- [YOUR GOAL] Scan the following material for the string "descriptor" and copy each line in which it appears.

************

(* ===== verification/RecDemo.v ===== *)
(** Concrete RECs: a realm that gets its first REC and loses it again. *)
From S2P Require Import Prelude Types Granule Platform GranuleFind S2tte S2tt Measurement Buffer Walk Exec Realm Rtt RttTree RttFold RttCreate Data DataCreate Feature Rsi Gic Mpidr Psci PsciSpec RealmCmd RealmInit RealmCreate Rec RecAux RecInit RecCreate.

(** * An example: a realm with no REC yet gets its first *)

Definition rec_bytes : list Z :=
  member 256 (le_bytes 8 1) ++ member 256 (le_bytes 8 0) ++ member 256 (le_bytes 8 0x80000) ++
  member 1280 (concat (le_bytes 8 <$> [11; 12; 13; 14; 15; 16; 17; 18])) ++
  member 2048 (le_bytes 8 8 ++ concat ((λ i, le_bytes 8 (4096 * i)) <$> [2; 3; 4; 5; 6; 7; 8; 9])).

Definition new_realm : rd :=
  {| rd_state := REALM_NEW; rec_count := 0; rim := slot_of (C := toy_crypto) HASH_SHA_256 []; rems := replicate 4 (replicate 64 0);
     s2_ctx := {| ipa_bits := 40; s2_starting_level := 1; num_root_rtts := 1; g_rtt := 11; vmid := 5; enable_lpa2 := false |};
     num_rec_aux := 8; algorithm := HASH_SHA_256; pmu_enabled := true; pmu_num_ctrs := 2; simd_cfg := simd_config_zero;
     rpv := replicate 64 0; apt_pa := 0 |}.

(** Granule 0 holds the descriptor, 1 is for the REC, 2 to 9 are for its auxiliary data, 10
    holds the host's parameters and 11 the root table. *)
Definition rec_platform : Platform := flat_platform 12 0.
Definition rec_state : state :=
  set_granules (list_to_map ((0, Gr false GRANULE_STATE_RD 0 0) :: (10, Gr false GRANULE_STATE_NS 0 0) :: (11, Gr false GRANULE_STATE_RTT 0 0) ::
    ((λ g, (g, Gr false GRANULE_STATE_DELEGATED 0 0)) <$> [1; 2; 3; 4; 5; 6; 7; 8; 9])))
  (set_mem (list_to_map ((0, PRd new_realm) :: ((λ g, (g, PZero)) <$> [1; 2; 3; 4; 5; 6; 7; 8; 9]))) state_init).

#[local] Instance rec_env : RecEnv := {| read_mdcr_el2 := 0; ENABLE_OPENCCA_PERF := false; RMM_CCA_TOKEN_BUFFER := 1 |}.
Definition rec_laws : PlatformLaws rec_platform := flat_laws 12 0 ltac:(lia) ltac:(lia) eq_refl.

Lemma rec_bytes_byte : Forall (λ x, 0 <= x < 256) rec_bytes.
Proof.
  assert (Hb : forallb (λ x, (0 <=? x) && (x <? 256)) rec_bytes = true) by (vm_compute; reflexivity).
  apply Forall_forall. intros x Hx%list_elem_of_In. rewrite forallb_forall in Hb. specialize (Hb x Hx). lia.
Qed.

Definition rec_machine_laws : MachineLaws rec_platform (bytes_machine rec_bytes) :=
  bytes_machine_laws 12 0 rec_bytes ltac:(lia) ltac:(lia) eq_refl rec_bytes_byte.

Lemma rec_quiescent : quiescent (P := rec_platform) rec_state.
Proof.
  intros g Hg. change RMM_MAX_GRANULES with 12 in Hg.
  assert (g ∈ seqZ 0 12) as Hin by (by apply elem_of_seqZ). clear Hg. revert g Hin. apply Forall_forall.
  change (seqZ 0 12) with [0; 1; 2; 3; 4; 5; 6; 7; 8; 9; 10; 11].
  repeat (apply Forall_cons; split; [eexists; split; [reflexivity|]; by eexists _, _, _|]). by apply Forall_nil.
Qed.

Lemma rec_wiped : delegated_wiped rec_state.
Proof.
  intros g rc tag Hg Hok.
  assert (Hst : d_state (descriptor (Gr false GRANULE_STATE_DELEGATED rc tag)) = GRANULE_STATE_DELEGATED)
    by (cbn [Gr descriptor]; by rewrite desc_state).
  apply elem_of_list_to_map_2 in Hg. cbn [fmap list_fmap] in Hg. rewrite !elem_of_cons in Hg.
  repeat (destruct Hg as [He|Hg];
    [pose proof (f_equal snd He) as Hs; apply (f_equal fst) in He; cbn [fst snd] in He, Hs; rewrite Hs in Hst; subst g; first [reflexivity|by vm_compute in Hst]|]).
  by apply not_elem_of_nil in Hg.
Qed.

Lemma new_realm_ok : rd_rec_ok (P := rec_platform) (CPU := demo_cpu) new_realm.
Proof. split; try reflexivity; try (by vm_compute). split; [done|]. by eexists. Qed.

Definition rec_request : rec_params :=
  {| c_measured := {| cp_flags := 1; cp_pc := 0x80000; cp_gprs := [11; 12; 13; 14; 15; 16; 17; 18] |};
     c_mpidr := 0; c_num_aux := 8; c_aux := ((λ i, 4096 * i) <$> [2; 3; 4; 5; 6; 7; 8; 9]) ++ replicate 8 0 |}.

Lemma init_rec_spec_witness :
  ∃ r, init_rec (P := rec_platform) (CF := arm_config) (CPU := demo_cpu) 1 0 0 rec_request [2; 3; 4; 5; 6; 7; 8; 9] 8 new_realm rec_zero = Ok r ∧
    pc r = 0x80000 ∧ inf_pmu_enabled (realm_info r) = true ∧ pmcr_el0 (sysregs r) = PMCR_EL0_INIT.
Proof.
  destruct (init_rec_spec (P := rec_platform) (CF := arm_config) (CPU := demo_cpu) (L := rec_laws) (CL := demo_cpu_laws)
    1 0 0 rec_request [2; 3; 4; 5; 6; 7; 8; 9] new_realm new_realm_ok eq_refl ltac:(cbn; lia)) as (r & a & Hr & _ & Hf & _ & Hp).
  exists r. split; [exact Hr|]. split; [exact (rf_pc _ _ _ _ _ _ _ Hf)|]. split; [|exact Hp]. by rewrite (rf_realm _ _ _ _ _ _ _ Hf).
Defined.


(** Granule 1 holds a REC of the realm in granule 0, with auxiliary granules 2 and 3. *)
Definition old_rec : rec := set_g_aux [2; 3] 2 (set_rec_id 1 0 rec_zero).
Definition old_state : state :=
  set_granules (list_to_map ((0, Gr false GRANULE_STATE_RD 1 0) :: (1, Gr false GRANULE_STATE_REC 0 0) ::
    ((λ g, (g, Gr false GRANULE_STATE_REC_AUX 0 0)) <$> [2; 3]) ++ ((λ g, (g, Gr false GRANULE_STATE_NS 0 0)) <$> [4; 5; 6; 7; 8; 9; 10; 11])))
  (set_mem (list_to_map [(0, PRd new_realm); (1, PRec old_rec); (2, PZero); (3, PZero)]) state_init).

Lemma old_quiescent : quiescent (P := rec_platform) old_state.
Proof.
  intros g Hg. change RMM_MAX_GRANULES with 12 in Hg.
  assert (g ∈ seqZ 0 12) as Hin by (by apply elem_of_seqZ). clear Hg. revert g Hin. apply Forall_forall.
  change (seqZ 0 12) with [0; 1; 2; 3; 4; 5; 6; 7; 8; 9; 10; 11].
  repeat (apply Forall_cons; split; [eexists; split; [reflexivity|]; by eexists _, _, _|]). by apply Forall_nil.
Qed.

Lemma old_owned : rec_owned (P := rec_platform) old_state 1 old_rec 1 0.
Proof.
  split; try reflexivity.
  - by vm_compute.
  - apply (bool_decide_eq_true_1 _). by vm_compute.
  - intros h Hh. change (aux_of old_rec) with [2; 3] in Hh. rewrite !elem_of_cons, elem_of_nil in Hh.
    destruct Hh as [->|[->|[]]]; (split; [by exists 0|split; [done|by eexists]]).
  - by vm_compute.
Qed.

Lemma smc_rec_destroy_spec_witness :
  ∃ s', smc_rec_destroy (P := rec_platform) (H := zero_machine) 4096 old_state = Ok (RMI_SUCCESS, s') ∧
    mem s' !! 2 = Some PZero ∧ granules s' !! 3 = Some (Gr false GRANULE_STATE_DELEGATED 0 0) ∧
    granules s' !! 0 = Some (Gr false GRANULE_STATE_RD 0 0).
Proof.
  pose proof (smc_rec_destroy_spec (P := rec_platform) (H := zero_machine) (L := rec_laws)
    (HL := zero_machine_laws 12 0 ltac:(lia) ltac:(lia) eq_refl) old_state 4096 old_quiescent eq_refl ltac:(done)) as Hd.
  assert (Hl : lockable (P := rec_platform) old_state 4096 GRANULE_STATE_REC = Some 1) by (vm_compute; reflexivity).
  rewrite Hl in Hd. specialize (Hd old_rec 1 0 old_owned).
  assert (Hr : (refs_of old_state 1 =? 0) = true) by (vm_compute; reflexivity). rewrite Hr in Hd.
  exists (rec_gone 1 old_rec 1 0 old_state). split; [exact Hd|]. split; [|split]; vm_compute; reflexivity.
Defined.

************

- [SOLUTION TO THE PROBLEM]
(** Granule 0 holds the descriptor, 1 is for the REC, 2 to 9 are for its auxiliary data, 10
  assert (Hst : d_state (descriptor (Gr false GRANULE_STATE_DELEGATED rc tag)) = GRANULE_STATE_DELEGATED)
    by (cbn [Gr descriptor]; by rewrite desc_state).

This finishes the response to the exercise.